Between the East and the West
Moldova is a strategic partner of the EU. It was the first state the Commonwealth of Independent States (CIS) to receive visa-free travel to the EU for its citizens. Additionally, it has special political and historical-cultural ties with Romania.
As experts Dmitri Furman and Cristina Batog wrote, “of all the titular nations of the former Soviet, and later, post-Soviet republics, the Moldovans possess the most uncertain, contradictory mentality,” and the question of whether they are part of the larger, divided Romanian nation or a separate Moldovan ethnicity has not been decided yet, either on the personal or political level.
As a result, there is a serious competition within the country between two national-state projects, “Moldavianism” and “Unionism” (or “Romanianism”). This situation would be unimaginable in other countries with separatist regions, such as Georgia or Azerbaijan.
At the same time, Chișinău officially declares its neutrality and, unlike Tbilisi and Kiev, has not forced its relations with NATO. This approach is not least due to the presence of a considerable and stable part of the electorate that is interested in preserving ties with Russia, as well as to the problems concerning the Gagauzian Autonomy, whose population also favors Eurasian integration.

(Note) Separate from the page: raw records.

(** C31: The memory of a decoder that has processed any datagrams, from any
    identities and in any order, is bounded by its configuration: a pool holds no
    more messages than its limit and no more of one identity than the limit per
    identity, the bytes it buffers are at most its message limit times
    [max_message_size], and no message holds more than [MAX_FRAGMENTS]
    fragments.  No datagram, however malformed, makes it panic. *)
Theorem lean_udp_bounded (cfg : Config) d :
  dec_reach cfg d →
  (∀ score now i bs, is_ret (decode d score now i bs) = true) ∧
  ∀ sel i p, get_pool d sel i = Some p →
    length (messages p) ≤ sel_max cfg sel ∧
    (∀ j, count_of j (messages p) ≤ sel_limit cfg sel) ∧
    (nsum ((λ e, frag_bytes (fragments e.2)) <$> messages p) ≤
       N.of_nat (sel_max cfg sel) * max_message_size cfg)%N ∧
    ∀ k st, (k, st) ∈ messages p → size (fragments st) ≤ MAX_FRAGMENTS.
Proof.
  intros Hd%dec_reach_ok. split.
  { intros score now i bs. destruct (decode_grows d score now i bs) as (r & d' & m & -> & _); [|done].
    by eapply dec_ok_pools. }
  intros sel i p Hp. destruct (do_pool _ _ Hd _ _ _ Hp) as (Hok & Hc & Hm).
  assert (∀ k st, (k, st) ∈ messages p → state_ok (pool_cfg p) st) as Hst.
  { intros k st Hin%im_get_Some; [|apply Hok]. by eapply po_states. }
  pose proof (po_length _ Hok) as Hlen. rewrite Hc in Hlen. cbn in Hlen.
  split_and!; [done| | |].
  - intros j. rewrite <- Hm. by apply po_limit.
  - etrans; [apply (nsum_le_mul _ (max_message_size cfg))|].
    + intros [k st] Hin. cbn. destruct (Hst k st Hin) as [<- Hmax _]. by rewrite Hc in Hmax.
    + apply N.mul_le_mono_r. lia.
  - intros k st Hin. apply size_below, (sok_seq _ _ (Hst k st Hin)).
Qed.
End pool.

Nevertheless, Moldova rejected the federalization project proposed by Moscow in 2003 as part of a resolution to the Transnistrian situation. At the time, the republic was led not by a coalition that favored closer ties with the EU, but by the Communist Party headed by Vladimir Voronin, which came to power advocating rapprochement with Russia and the Union State of Russia and Belarus.
The Oct. 30 presidential election is an important milestone in the country’s history. For the first time in 20 years, the president will be elected by popular vote. Since 2000, the head of state has been elected by the members of parliament, but in March of this year, Moldova’s Constitutional Court repealed the previous amendments to the Republic’s Constitution that gave this power to the parliament.

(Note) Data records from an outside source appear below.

(* ===== verification/RaptorTables.v ===== *)
(** * Tables of the Raptor code ([src/raptor/src/r10/parameters.rs], [rand.rs],
    [systematic_index.rs]) *)
From S2P Require Import Prelude.

(** The primes up to 8419. *)
Definition SMALL_PRIMES : list N := [
  2; 3; 5; 7; 11; 13; 17; 19; 23; 29; 31; 37; 41; 43; 47; 53; 59; 61; 67; 71; 73; 79; 83; 89; 97;
  101; 103; 107; 109; 113; 127; 131; 137; 139; 149; 151; 157; 163; 167; 173; 179; 181; 191; 193;
  197; 199; 211; 223; 227; 229; 233; 239; 241; 251; 257; 263; 269; 271; 277; 281; 283; 293; 307;
  311; 313; 317; 331; 337; 347; 349; 353; 359; 367; 373; 379; 383; 389; 397; 401; 409; 419; 421;
  431; 433; 439; 443; 449; 457; 461; 463; 467; 479; 487; 491; 499; 503; 509; 521; 523; 541; 547;
  557; 563; 569; 571; 577; 587; 593; 599; 601; 607; 613; 617; 619; 631; 641; 643; 647; 653; 659;
  661; 673; 677; 683; 691; 701; 709; 719; 727; 733; 739; 743; 751; 757; 761; 769; 773; 787; 797;
  809; 811; 821; 823; 827; 829; 839; 853; 857; 859; 863; 877; 881; 883; 887; 907; 911; 919; 929;
  937; 941; 947; 953; 967; 971; 977; 983; 991; 997; 1009; 1013; 1019; 1021; 1031; 1033; 1039; 1049;
  1051; 1061; 1063; 1069; 1087; 1091; 1093; 1097; 1103; 1109; 1117; 1123; 1129; 1151; 1153; 1163;
  1171; 1181; 1187; 1193; 1201; 1213; 1217; 1223; 1229; 1231; 1237; 1249; 1259; 1277; 1279; 1283;
  1289; 1291; 1297; 1301; 1303; 1307; 1319; 1321; 1327; 1361; 1367; 1373; 1381; 1399; 1409; 1423;
  1427; 1429; 1433; 1439; 1447; 1451; 1453; 1459; 1471; 1481; 1483; 1487; 1489; 1493; 1499; 1511;
  1523; 1531; 1543; 1549; 1553; 1559; 1567; 1571; 1579; 1583; 1597; 1601; 1607; 1609; 1613; 1619;
  1621; 1627; 1637; 1657; 1663; 1667; 1669; 1693; 1697; 1699; 1709; 1721; 1723; 1733; 1741; 1747;
  1753; 1759; 1777; 1783; 1787; 1789; 1801; 1811; 1823; 1831; 1847; 1861; 1867; 1871; 1873; 1877;
  1879; 1889; 1901; 1907; 1913; 1931; 1933; 1949; 1951; 1973; 1979; 1987; 1993; 1997; 1999; 2003;
  2011; 2017; 2027; 2029; 2039; 2053; 2063; 2069; 2081; 2083; 2087; 2089; 2099; 2111; 2113; 2129;
  2131; 2137; 2141; 2143; 2153; 2161; 2179; 2203; 2207; 2213; 2221; 2237; 2239; 2243; 2251; 2267;
  2269; 2273; 2281; 2287; 2293; 2297; 2309; 2311; 2333; 2339; 2341; 2347; 2351; 2357; 2371; 2377;
  2381; 2383; 2389; 2393; 2399; 2411; 2417; 2423; 2437; 2441; 2447; 2459; 2467; 2473; 2477; 2503;
  2521; 2531; 2539; 2543; 2549; 2551; 2557; 2579; 2591; 2593; 2609; 2617; 2621; 2633; 2647; 2657;
  2659; 2663; 2671; 2677; 2683; 2687; 2689; 2693; 2699; 2707; 2711; 2713; 2719; 2729; 2731; 2741;
  2749; 2753; 2767; 2777; 2789; 2791; 2797; 2801; 2803; 2819; 2833; 2837; 2843; 2851; 2857; 2861;
  2879; 2887; 2897; 2903; 2909; 2917; 2927; 2939; 2953; 2957; 2963; 2969; 2971; 2999; 3001; 3011;
  3019; 3023; 3037; 3041; 3049; 3061; 3067; 3079; 3083; 3089; 3109; 3119; 3121; 3137; 3163; 3167;
  3169; 3181; 3187; 3191; 3203; 3209; 3217; 3221; 3229; 3251; 3253; 3257; 3259; 3271; 3299; 3301;
  3307; 3313; 3319; 3323; 3329; 3331; 3343; 3347; 3359; 3361; 3371; 3373; 3389; 3391; 3407; 3413;
  3433; 3449; 3457; 3461; 3463; 3467; 3469; 3491; 3499; 3511; 3517; 3527; 3529; 3533; 3539; 3541;
  3547; 3557; 3559; 3571; 3581; 3583; 3593; 3607; 3613; 3617; 3623; 3631; 3637; 3643; 3659; 3671;
  3673; 3677; 3691; 3697; 3701; 3709; 3719; 3727; 3733; 3739; 3761; 3767; 3769; 3779; 3793; 3797;
  3803; 3821; 3823; 3833; 3847; 3851; 3853; 3863; 3877; 3881; 3889; 3907; 3911; 3917; 3919; 3923;
  3929; 3931; 3943; 3947; 3967; 3989; 4001; 4003; 4007; 4013; 4019; 4021; 4027; 4049; 4051; 4057;
  4073; 4079; 4091; 4093; 4099; 4111; 4127; 4129; 4133; 4139; 4153; 4157; 4159; 4177; 4201; 4211;
  4217; 4219; 4229; 4231; 4241; 4243; 4253; 4259; 4261; 4271; 4273; 4283; 4289; 4297; 4327; 4337;
  4339; 4349; 4357; 4363; 4373; 4391; 4397; 4409; 4421; 4423; 4441; 4447; 4451; 4457; 4463; 4481;
  4483; 4493; 4507; 4513; 4517; 4519; 4523; 4547; 4549; 4561; 4567; 4583; 4591; 4597; 4603; 4621;
  4637; 4639; 4643; 4649; 4651; 4657; 4663; 4673; 4679; 4691; 4703; 4721; 4723; 4729; 4733; 4751;
  4759; 4783; 4787; 4789; 4793; 4799; 4801; 4813; 4817; 4831; 4861; 4871; 4877; 4889; 4903; 4909;
  4919; 4931; 4933; 4937; 4943; 4951; 4957; 4967; 4969; 4973; 4987; 4993; 4999; 5003; 5009; 5011;
  5021; 5023; 5039; 5051; 5059; 5077; 5081; 5087; 5099; 5101; 5107; 5113; 5119; 5147; 5153; 5167;
  5171; 5179; 5189; 5197; 5209; 5227; 5231; 5233; 5237; 5261; 5273; 5279; 5281; 5297; 5303; 5309;
  5323; 5333; 5347; 5351; 5381; 5387; 5393; 5399; 5407; 5413; 5417; 5419; 5431; 5437; 5441; 5443;
  5449; 5471; 5477; 5479; 5483; 5501; 5503; 5507; 5519; 5521; 5527; 5531; 5557; 5563; 5569; 5573;
  5581; 5591; 5623; 5639; 5641; 5647; 5651; 5653; 5657; 5659; 5669; 5683; 5689; 5693; 5701; 5711;
  5717; 5737; 5741; 5743; 5749; 5779; 5783; 5791; 5801; 5807; 5813; 5821; 5827; 5839; 5843; 5849;
  5851; 5857; 5861; 5867; 5869; 5879; 5881; 5897; 5903; 5923; 5927; 5939; 5953; 5981; 5987; 6007;
  6011; 6029; 6037; 6043; 6047; 6053; 6067; 6073; 6079; 6089; 6091; 6101; 6113; 6121; 6131; 6133;
  6143; 6151; 6163; 6173; 6197; 6199; 6203; 6211; 6217; 6221; 6229; 6247; 6257; 6263; 6269; 6271;
  6277; 6287; 6299; 6301; 6311; 6317; 6323; 6329; 6337; 6343; 6353; 6359; 6361; 6367; 6373; 6379;
  6389; 6397; 6421; 6427; 6449; 6451; 6469; 6473; 6481; 6491; 6521; 6529; 6547; 6551; 6553; 6563;
  6569; 6571; 6577; 6581; 6599; 6607; 6619; 6637; 6653; 6659; 6661; 6673; 6679; 6689; 6691; 6701;
  6703; 6709; 6719; 6733; 6737; 6761; 6763; 6779; 6781; 6791; 6793; 6803; 6823; 6827; 6829; 6833;
  6841; 6857; 6863; 6869; 6871; 6883; 6899; 6907; 6911; 6917; 6947; 6949; 6959; 6961; 6967; 6971;
  6977; 6983; 6991; 6997; 7001; 7013; 7019; 7027; 7039; 7043; 7057; 7069; 7079; 7103; 7109; 7121;
  7127; 7129; 7151; 7159; 7177; 7187; 7193; 7207; 7211; 7213; 7219; 7229; 7237; 7243; 7247; 7253;
  7283; 7297; 7307; 7309; 7321; 7331; 7333; 7349; 7351; 7369; 7393; 7411; 7417; 7433; 7451; 7457;
  7459; 7477; 7481; 7487; 7489; 7499; 7507; 7517; 7523; 7529; 7537; 7541; 7547; 7549; 7559; 7561;
  7573; 7577; 7583; 7589; 7591; 7603; 7607; 7621; 7639; 7643; 7649; 7669; 7673; 7681; 7687; 7691;
  7699; 7703; 7717; 7723; 7727; 7741; 7753; 7757; 7759; 7789; 7793; 7817; 7823; 7829; 7841; 7853;
  7867; 7873; 7877; 7879; 7883; 7901; 7907; 7919; 7927; 7933; 7937; 7949; 7951; 7963; 7993; 8009;
  8011; 8017; 8039; 8053; 8059; 8069; 8081; 8087; 8089; 8093; 8101; 8111; 8117; 8123; 8147; 8161;
  8167; 8171; 8179; 8191; 8209; 8219; 8221; 8231; 8233; 8237; 8243; 8263; 8269; 8273; 8287; 8291;
  8293; 8297; 8311; 8317; 8329; 8353; 8363; 8369; 8377; 8387; 8389; 8419
]%N.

The problems with the country’s electoral system had been known for some time. After Voronin left office in 2009, the country went for three years without a legitimate president. The parliament could not reach a consensus on the country’s next leader, who had to be elected by a three-fifths majority of legislators. Moldova was governed by the speaker of parliament who was given the status of “acting president.” Only in March 2012 did Nicolae Timofti gain the deputies’ support and was elected president.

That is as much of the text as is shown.